August 13, 2007 – Hynix Semiconductor Inc. will use Innovative Silicon Inc.’s (ISi) ZRAM high-density memory IP for its ZRAM chips, the first company to license the ZRAM technology for DRAMs. The “eight-figure deal” gives Hynix the right to use the technology to build memories, with royalties upon production. The two firms also will work together and “invest significant engineering resources” to extend Z-RAM into DRAM-based process technology, ensuring manufacturability in extraordinarily high volumes that is also cost-effective in the competitive DRAM market.
ISi’s zero-capacitor floating-body “ZRAM” technology is based on a standard silicon-on-insulator (SOI) logic process with a similar one-transistor bit-cell, that the company says is faster and 1.5-2.0x denser than DRAM with similar power, and requires no exotic process changes unlike DRAM or other novel memory technologies. For DRAMs, the smaller bitcells translate into smaller, cheaper die — and eliminating the need to form capacitors translates to faster work integration and node migration, simplified manufacturing flow, and thus lower capital/manufacturing costs and reduced WIP and “at-risk” wafers.
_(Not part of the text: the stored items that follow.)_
(** * bAbI question answering notebook: the data-handling helpers

    A shallow embedding of the string-processing helpers of
    [Workshop/sessions/16_QA.ipynb] (a Python 2 notebook): the tokenizer,
    the story parser, [get_stories], the vectorizer, the vocabulary
    construction, the download cell and the interactive [ask_qa].

    Conventions.
    - A Python exception is the [None] of an [option] (or the [Raise] of
      the small effect monad used for the cells that print).
    - Text is a Rocq [string]; a character is a code point below 256.
      Python 2 has two string types whose [strip]/[split]/[isspace]
      disagree on what white space is, so the primitives take the string
      type as a parameter: [PyUnicode] for the decoded dataset lines,
      [PyStr] for the literals handed to [ask_qa]. *)

From Stdlib Require Import ZArith Ascii String.
From stdpp Require Import gmap strings list fin_maps sorting.

Local Open Scope Z_scope.

(** ** Python string primitives *)

Inductive str_type := PyStr | PyUnicode.

(** [c.isspace()]: the C locale class for [str], the Unicode white space
    property (restricted to code points below 256) for [unicode]. *)
Definition isspace (k : str_type) (c : ascii) : bool :=
  let n := Z.of_nat (nat_of_ascii c) in
  match k with
  | PyStr => (9 <=? n) && (n <=? 13) || (n =? 32)
  | PyUnicode =>
      (9 <=? n) && (n <=? 13) || (28 <=? n) && (n <=? 32)
      || (n =? 133) || (n =? 160)
  end.

(** The class [\w] of [re] without the LOCALE and UNICODE flags:
    [[a-zA-Z0-9_]], for both string types. *)
Definition is_word (c : ascii) : bool :=
  let n := Z.of_nat (nat_of_ascii c) in
  (48 <=? n) && (n <=? 57) || (65 <=? n) && (n <=? 90)
  || (97 <=? n) && (n <=? 122) || (n =? 95).
(** * helper.py: diagnostics of fitted regression models

    A shallow embedding of the analysis and assumption-checking part of
    [helper.py] (missing-value summary, SSE and R², residuals, the five
    assumption checks of a linear model and the dispatcher on the model's
    class), followed by the properties of these functions.

    Numbers are IEEE 754 binary64 values, as numpy and pandas hold them:
    Rocq's primitive [float].  A call that can raise is a computation in the
    monad [M]; what the libraries do (numpy, pandas, scikit-learn, statsmodels,
    matplotlib) is a parameter of the development, instantiated in the closed
    examples. *)

From Stdlib Require Import Floats ZArith String List Bool Lia.
Import ListNotations.

Set Warnings "-inexact-float".
Local Open Scope string_scope.
Local Open Scope list_scope.

(** ** Values *)

(** A cell of a pandas DataFrame. *)
Inductive cell :=
| Num (x : float)
| Str (s : string)
| NoneCell.

(** A one-dimensional numeric array (numpy array or pandas Series). *)
Definition vector := list float.

(** A two-dimensional numeric array, by rows. *)
Definition matrix := list (list float).

(** A DataFrame: its number of rows ([len(df)]) and its named columns, in
    order. *)
Record DataFrame := mkFrame {
  nrows : nat;
  columns : list (string * list cell)
}.

(** The classes [helper.py] tests a model against. *)
Inductive py_class :=
| LinearRegression
| RegressionResultsWrapper
| Ridge
| Lasso
| LogisticRegression.

Definition py_class_eqb (a b : py_class) : bool :=
  match a, b with
  | LinearRegression, LinearRegression
  | RegressionResultsWrapper, RegressionResultsWrapper
  | Ridge, Ridge
  | Lasso, Lasso
  | LogisticRegression, LogisticRegression => true
  | _, _ => false
  end.

(** What a function of the module hands back where Python returns either a
    boolean or a message. *)
Inductive py_value :=
| PyBool (b : bool)
| PyStr (s : string).

(** ** Exceptions, the log of library calls, and the monad *)

(** An exception is either one [helper.py] raises itself or one that comes
    out of a library call. *)
Inductive exn :=
| ValueError (msg : string)
| LibraryError (what : string).

(** The answer of a library call: a value, or the exception it raised. *)
Inductive answer (A : Type) :=
| Ok (a : A)
| Fails (what : string).
Arguments Ok {A} a.
Arguments Fails {A} what.

Inductive outcome (A : Type) :=
| Returns (a : A)
| Raises (e : exn).
Arguments Returns {A} a.
Arguments Raises {A} e.

(** A figure handed to matplotlib / seaborn. *)
Inductive figure :=
| ScatterActualPredicted (actual predicted : vector)
| ResidualHistogram (residuals : vector)
| CorrelationHeatmap (c : matrix).

Inductive event :=
| EvPredict (X : DataFrame)
| EvNormalAD (residuals : vector)
| EvCorr (X : DataFrame)
| EvShow (f : figure)
| EvCall (fn : string).

Definition log := list event.

Definition M (A : Type) : Type := log -> outcome A * log.

Definition ret {A} (a : A) : M A := fun w => (Returns a, w).

Definition raise {A} (e : exn) : M A := fun w => (Raises e, w).

Definition bind {A B} (m : M A) (k : A -> M B) : M B :=
  fun w =>
    match m w with
    | (Returns a, w') => k a w'
    | (Raises e, w') => (Raises e, w')
    end.

(** A library call: it is recorded, then returns or raises. *)
Definition from_library {A} (r : answer A) : outcome A :=
  match r with
  | Ok a => Returns a
  | Fails what => Raises (LibraryError what)
  end.

Definition call {A} (ev : event) (r : answer A) : M A :=
  fun w => (from_library r, w ++ [ev]).

Definition when (b : bool) (m : M unit) : M unit :=
  if b then m else ret tt.

Declare Scope py_scope.
Delimit Scope py_scope with py.
Notation "x <- m ;; k" := (bind m (fun x => k))
  (at level 61, m at next level, right associativity) : py_scope.
Notation "' pat <- m ;; k" := (bind m (fun x => match x with pat => k end))
  (at level 61, pat pattern, m at next level, right associativity) : py_scope.
Notation "m ;;; k" := (bind m (fun _ => k))
  (at level 61, right associativity) : py_scope.
Local Open Scope py_scope.

(** ** Models *)

(** A model object: what [isinstance] answers for it, its [predict] method
    when it has one ([hasattr(model, 'predict')]), and the [f_pvalue] of a
    statsmodels results wrapper. *)
Record model := mkModel {
  instance_of : py_class -> bool;
  predict_method : option (DataFrame -> answer vector);
  f_pvalue : float
}.

(** [isinstance(model, (C1, ..., Cn))]. *)
Definition isinstance (m : model) (cs : list py_class) : bool :=
  existsb (instance_of m) cs.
With standalone DRAMs being so sensitive to costs, this deal to use ZRAM suggests that Hynix has determined costs are equal or cheaper to go with SOI vs. forming capacitor structures, despite the significant increased cost of SOI wafers vs. bulk silicon. A Hynix spokesperson told WaferNEWS that the company is currently “at the early stage of looking for possibilities and practicality of ZRAM technology” with production plans to be determined “after assessing its marketability,” and claiming that at this early stage “we cannot compare or assess exact production cost.” But the spokesperson added that “if using SOI wafers becomes a trend in the semiconductor industry, we expect its cost to be gradually reduced and ZRAM technology will gain more merits.”
An ISi spokesperson explained that because the capacitor accounts for 20%-30% of the cost of the process, removing the capacitor altogether results in significant savings. And the simple single-transistor bitcell is much easier to scale to smaller processing nodes, each of which can save 30% from the node before it. The company showed data culled from analysts plotting DRAM cost reduction slowing from a 26%/year historical average to 19%/year, and with DRAM bits/PC surging 40%+/year now — suggesting that falling behind the Moore’s Law curve can add up to $200 to the memory cost in the average PC.
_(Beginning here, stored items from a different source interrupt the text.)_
(** * PrimeStay: a shallow embedding of [app.py]

    The Flask application is embedded as pure functions over an explicit
    database state (one list of rows per table), an explicit upload tree
    (the set of paths that exist) and an explicit client session.  The
    libraries the application calls (werkzeug, the e-mail validator, the
    clock) are interfaces; SQLite's [LIKE] and [lower] and the Python
    string built-ins the handlers use are written out. *)

From Stdlib Require Import ZArith String Ascii List Lia.
From Stdlib Require Import DecimalString DecimalPos DecimalZ.
From Stdlib Require Import Sorting.Sorted Sorting.Permutation.
From Stdlib Require Import Floats.PrimFloat.
From stdpp Require Import gmap strings list.

Open Scope string_scope.
Open Scope Z_scope.

(** * Python built-ins used by the handlers

    A [str] is a sequence of code points; the embedding covers the code
    points below 256, one [ascii] each. *)

Module Py.

Definition code (c : ascii) : N := N_of_ascii c.

(** [str.isspace] on one code point below 256. *)
Definition isspace (c : ascii) : bool :=
  let n := code c in
  ((9 <=? n)%N && (n <=? 13)%N) || ((28 <=? n)%N && (n <=? 32)%N)
  || (n =? 133)%N || (n =? 160)%N.

Fixpoint lstrip (s : string) : string :=
  match s with
  | EmptyString => EmptyString
  | String c s' => if isspace c then lstrip s' else s
  end.

Fixpoint rstrip (s : string) : string :=
  match s with
  | EmptyString => EmptyString
  | String c s' =>
      match rstrip s' with
      | EmptyString => if isspace c then EmptyString else String c EmptyString
      | r => String c r
      end
  end.

(** [s.strip()] *)
Definition strip (s : string) : string := rstrip (lstrip s).
(** * Taipei bus arrival client: [main.py] of consForBeingProductive

    A shallow embedding of [TaipeiBusAPI] and the properties its
    specification states about it.  Python [str] values are byte strings
    holding the UTF-8 encoding of the text (so comparing two of them byte
    by byte is comparing them code point by code point, which is what
    Python does); Python [int] is [Z]; a [dict] keyed by strings is a
    [gmap string]. *)

From Stdlib Require Import ZArith Lia List Bool Ascii String.
From Stdlib Require Import DecimalString DecimalPos DecimalZ Sorting.Sorted.
From stdpp Require Import base option gmap strings list.

Local Open Scope string_scope.
Local Open Scope Z_scope.

(** ** Exceptions and the result of a call *)

Inductive exn : Type :=
| OverflowError
| ConnectionError
| HTTPError
| JSONDecodeError.

Inductive result (A : Type) : Type :=
| Ok (a : A)
| Raise (e : exn).
Arguments Ok {A} a.
Arguments Raise {A} e.

#[global] Instance result_ret : MRet result := fun A a => Ok a.

#[global] Instance result_bind : MBind result := fun A B k r =>
  match r with
  | Ok a => k a
  | Raise e => Raise e
  end.

#[global] Instance result_fmap : FMap result := fun A B f r =>
  match r with
  | Ok a => Ok (f a)
  | Raise e => Raise e
  end.

(** ** The Python built-ins the client uses *)

Module Py.

(** [str(n)] for an [int]. *)
Definition str_of_int (n : Z) : string := NilZero.string_of_int (Z.to_int n).
(** X5: [_remove_tmp_path] runs one command at most, the removal of
    the path, never through become, and only for a path that has -tmp-
    in it, when the action asked for the cleanup and remote files are not
    to be kept. *)
Theorem remove_tmp_path_guard :
  forall (self : ActionBase) (tmp_path : option string) (w : World) (e : Event),
    In e (emitted (_remove_tmp_path self tmp_path) w) ->
    exists path : string,
      tmp_path = Some path
      /\ PyStr.contains "-tmp-" path = true
      /\ _cleanup_remote_tmp self = true
      /\ DEFAULT_KEEP_REMOTE_FILES (C self) = false
      /\ emitted (_remove_tmp_path self tmp_path) w = [e]
      /\ e = EvExec
               (with_executable self
                  (remove (_shell (_connection self)) path true) None)
               None false.
Proof.
  intros self tmp_path w e. unfold _remove_tmp_path.
  destruct tmp_path as [path|]; [|rewrite emitted_ret; intros []].
  destruct (PyStr.nonempty path && _cleanup_remote_tmp self
            && negb (DEFAULT_KEEP_REMOTE_FILES (C self))
            && PyStr.contains "-tmp-" path) eqn:G;
    [|rewrite emitted_ret; intros []].
  rewrite emitted_then_ret, low_level_execute_command_emitted.
  destruct (PyStr.nonempty (remove _ path true)); [|intros []].
  intros [<-|[]].
  apply andb_prop in G as [G Ht].
  apply andb_prop in G as [G Hk].
  apply andb_prop in G as [_ Hc].
  apply negb_true_iff in Hk.
  exists path. repeat split; assumption.
Qed.
Lemma commas_inside_app (s t : list pystr) :
  forall d, commas_inside d (s ++ t) =
            commas_inside d s && commas_inside (depth_after d s) t.
Proof.
  induction s as [|p s IH]; intros d; auto.
  rewrite <- app_comm_cons. cbn [commas_inside depth_after].
  destruct (str_eqb p (py ",")) eqn:Ec.
  - apply str_eqb_eq in Ec. subst p.
    change (str_eqb (py ",") (py "[")) with false.
    change (str_eqb (py ",") (py "]")) with false. cbv iota.
    rewrite IH, andb_assoc. reflexivity.
  - destruct (str_eqb p (py "[")); [apply IH|].
    destruct (str_eqb p (py "]")); apply IH.
Qed.

Lemma depth_after_shift (s : list pystr) :
  forall d, depth_after d s = (d + depth_after 0 s)%Z.
Proof.
  induction s as [|p s IH]; intros d; cbn [depth_after]; [lia|].
  destruct (str_eqb p (py "[")).
  - rewrite (IH (d + 1)%Z), (IH (0 + 1)%Z). lia.
  - destruct (str_eqb p (py "]")).
    + rewrite (IH (d - 1)%Z), (IH (0 - 1)%Z). lia.
    + apply IH.
Qed.

Lemma commas_inside_mono (s : list pystr) :
  forall d d', (d <= d')%Z ->
  commas_inside d s = true -> commas_inside d' s = true.
Proof.
  induction s as [|p s IH]; intros d d' Hd; cbn [commas_inside]; auto.
  destruct (str_eqb p (py ",")).
  - rewrite !andb_true_iff, !Z.ltb_lt. intros [H1 H2]. split; [lia|].
    apply (IH d d'); assumption.
  - destruct (str_eqb p (py "[")); [apply IH; lia|].
    destruct (str_eqb p (py "]")); apply IH; lia.
Qed.

Lemma plain_segments (segs : list pystr) :
  forallb (fun p => negb (reserved p)) segs = true ->
  forall d, commas_inside d segs = true /\ depth_after d segs = d.
Proof.
  induction segs as [|p segs IH]; cbn [forallb commas_inside depth_after];
    auto.
  rewrite andb_true_iff, negb_true_iff. unfold reserved.
  rewrite !orb_false_iff. intros [[[H1 H2] H3] H] d.
  rewrite H1, H2, H3. apply IH, H.
Qed.

(** An argument run entered at depth 1 keeps its commas inside and comes
    back to depth 1. *)
Lemma arg_at_depth_1 (a : pystr) :
  wf_arg a = true ->
  commas_inside 1 (segments a) = true /\ depth_after 1 (segments a) = 1%Z.
Proof.
  intros H. apply wf_arg_parts in H as (_ & Hi & Hd). split.
  - apply (commas_inside_mono _ 0%Z 1%Z); [lia|assumption].
  - rewrite depth_after_shift, Hd. reflexivity.
Qed.

Lemma rest_at_depth_1 (rest : list pystr) :
  Forall (fun a => wf_arg a = true) rest ->
  commas_inside 1
    (flat_map segments (flat_map (fun b => [py ","; b]) rest)) = true /\
  depth_after 1
    (flat_map segments (flat_map (fun b => [py ","; b]) rest)) = 1%Z.
Proof.
  induction 1 as [|b rest Hb _ [IH1 IH2]]; [split; reflexivity|].
  apply arg_at_depth_1 in Hb as [Hb1 Hb2].
  change (flat_map segments (flat_map (fun b => [py ","; b]) (b :: rest)))
    with (py "," :: segments b ++
          flat_map segments (flat_map (fun b => [py ","; b]) rest)).
  split.
  - change (commas_inside 1 (py "," :: ?l)) with (commas_inside 1 l).
    rewrite commas_inside_app, Hb1, Hb2, IH1. reflexivity.
  - change (depth_after 1 (py "," :: ?l)) with (depth_after 1 l).
    rewrite depth_after_app, Hb2, IH2. reflexivity.
Qed.

Lemma body_at_depth_1 (args : list pystr) :
  Forall (fun a => wf_arg a = true) args ->
  commas_inside 1 (flat_map segments (comma_separated args)) = true /\
  depth_after 1 (flat_map segments (comma_separated args)) = 1%Z.
Proof.
  destruct 1 as [|a rest Ha Hrest]; [split; reflexivity|].
  apply arg_at_depth_1 in Ha as [Ha1 Ha2].
  apply rest_at_depth_1 in Hrest as [Hr1 Hr2].
  change (flat_map segments (comma_separated (a :: rest)))
    with (segments a ++
          flat_map segments (flat_map (fun b => [py ","; b]) rest)).
  rewrite commas_inside_app, depth_after_app, Ha1, Ha2, Hr1, Hr2.
  split; reflexivity.
Qed.

(** A compound URI is a URI, and its segments are the pieces the parser
    sees. *)
Lemma compound_uri_wf (op : pystr) (args : list pystr) :
  wf_uri op = true ->
  wf_uri (compound_uri op args) = true /\
  segments (compound_uri op args) = uri_pieces (compound_uri op args).
Proof.
  intros Hop. unfold segments, uri_pieces, strip.
  rewrite compound_uri_items, join_uri_unfold.
  set (l := map (strip is_slash)
              (op :: py "[" :: comma_separated args ++ [py "]"])).
  assert (Hh : head_free is_slash (join [SLASH] l) = true).
  { apply head_free_join; [apply strip_head_free|].
    right. apply wf_uri_strip_nonempty, Hop. }
  assert (Hl : exists pre, join [SLASH] l = pre ++ py "]").
  { destruct (join_last SLASH l) as [pre E]; [discriminate|].
    exists pre. rewrite E. f_equal. unfold l. rewrite last_map_strip.
    change (op :: py "[" :: comma_separated args ++ [py "]"])
      with ((op :: py "[" :: comma_separated args) ++ [py "]"]).
    rewrite last_last. reflexivity. }
  destruct Hl as [pre E].
  assert (Hf : forall h, last_free is_slash (h ++ join [SLASH] l) = true).
  { intros h. rewrite E, app_assoc.
    change (py "]") with (RBRACKET :: []). rewrite last_free_app_cons.
    reflexivity. }
  split.
  - unfold wf_uri. rewrite ends_with_slash_last_free.
    change (SLASH :: join [SLASH] l) with ([SLASH] ++ join [SLASH] l) at 2.
    rewrite Hf. cbn [begins_with_single_slash]. rewrite Hh. reflexivity.
  - change (lstrip is_slash (SLASH :: ?x)) with (lstrip is_slash x).
    rewrite (lstrip_id _ _ Hh), rstrip_id; [reflexivity|apply (Hf [])].
Qed.

(** A compound URI over argument URIs is an argument URI. *)
Lemma compound_uri_wf_arg (op : pystr) (args : list pystr) :
  wf_op op = true -> Forall (fun a => wf_arg a = true) args ->
  wf_arg (compound_uri op args) = true.
Proof.
  intros Hop Hargs. apply wf_op_parts in Hop as [Hu Hn].
  destruct (compound_uri_wf op args Hu) as [Hw Hs].
  unfold wf_arg. rewrite Hw, Hs, (uri_pieces_compound op args Hu).
  destruct (plain_segments _ Hn 0%Z) as [P1 P2].
  destruct (body_at_depth_1 args Hargs) as [B1 B2].
  rewrite commas_inside_app, depth_after_app, P1, P2.
  change (commas_inside 0 (py "[" :: ?l)) with (commas_inside 1 l).
  change (depth_after 0 (py "[" :: ?l)) with (depth_after 1 l).
  rewrite commas_inside_app, depth_after_app, B1, B2. reflexivity.
Qed.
An upgraded “Gen2” version of ZRAM released in Dec. 2006 allows more charge to be stored with a greater programming window, with different trade-offs between speed, power, and density depending upon the application. AMD is using the Gen2 ZRAM for its microprocessors.
“Z-RAM promises to provide an elegant approach to manufacture dense DRAMs on nanometer processes,” according to Sung-Joo Hong, VP of Hynix’s R&D division, in a statement, adding that the chipmaker could end up creating “a new platform of products based on ISi’s innovation.”
Mark-Eric Jones, ISi CEO, explained in a statement that “memory chips built using ISi’s Z-RAM technology will be much smaller and cheaper to manufacture,” and will offer tremendous performance and usability advantages to end-users.” — J.M.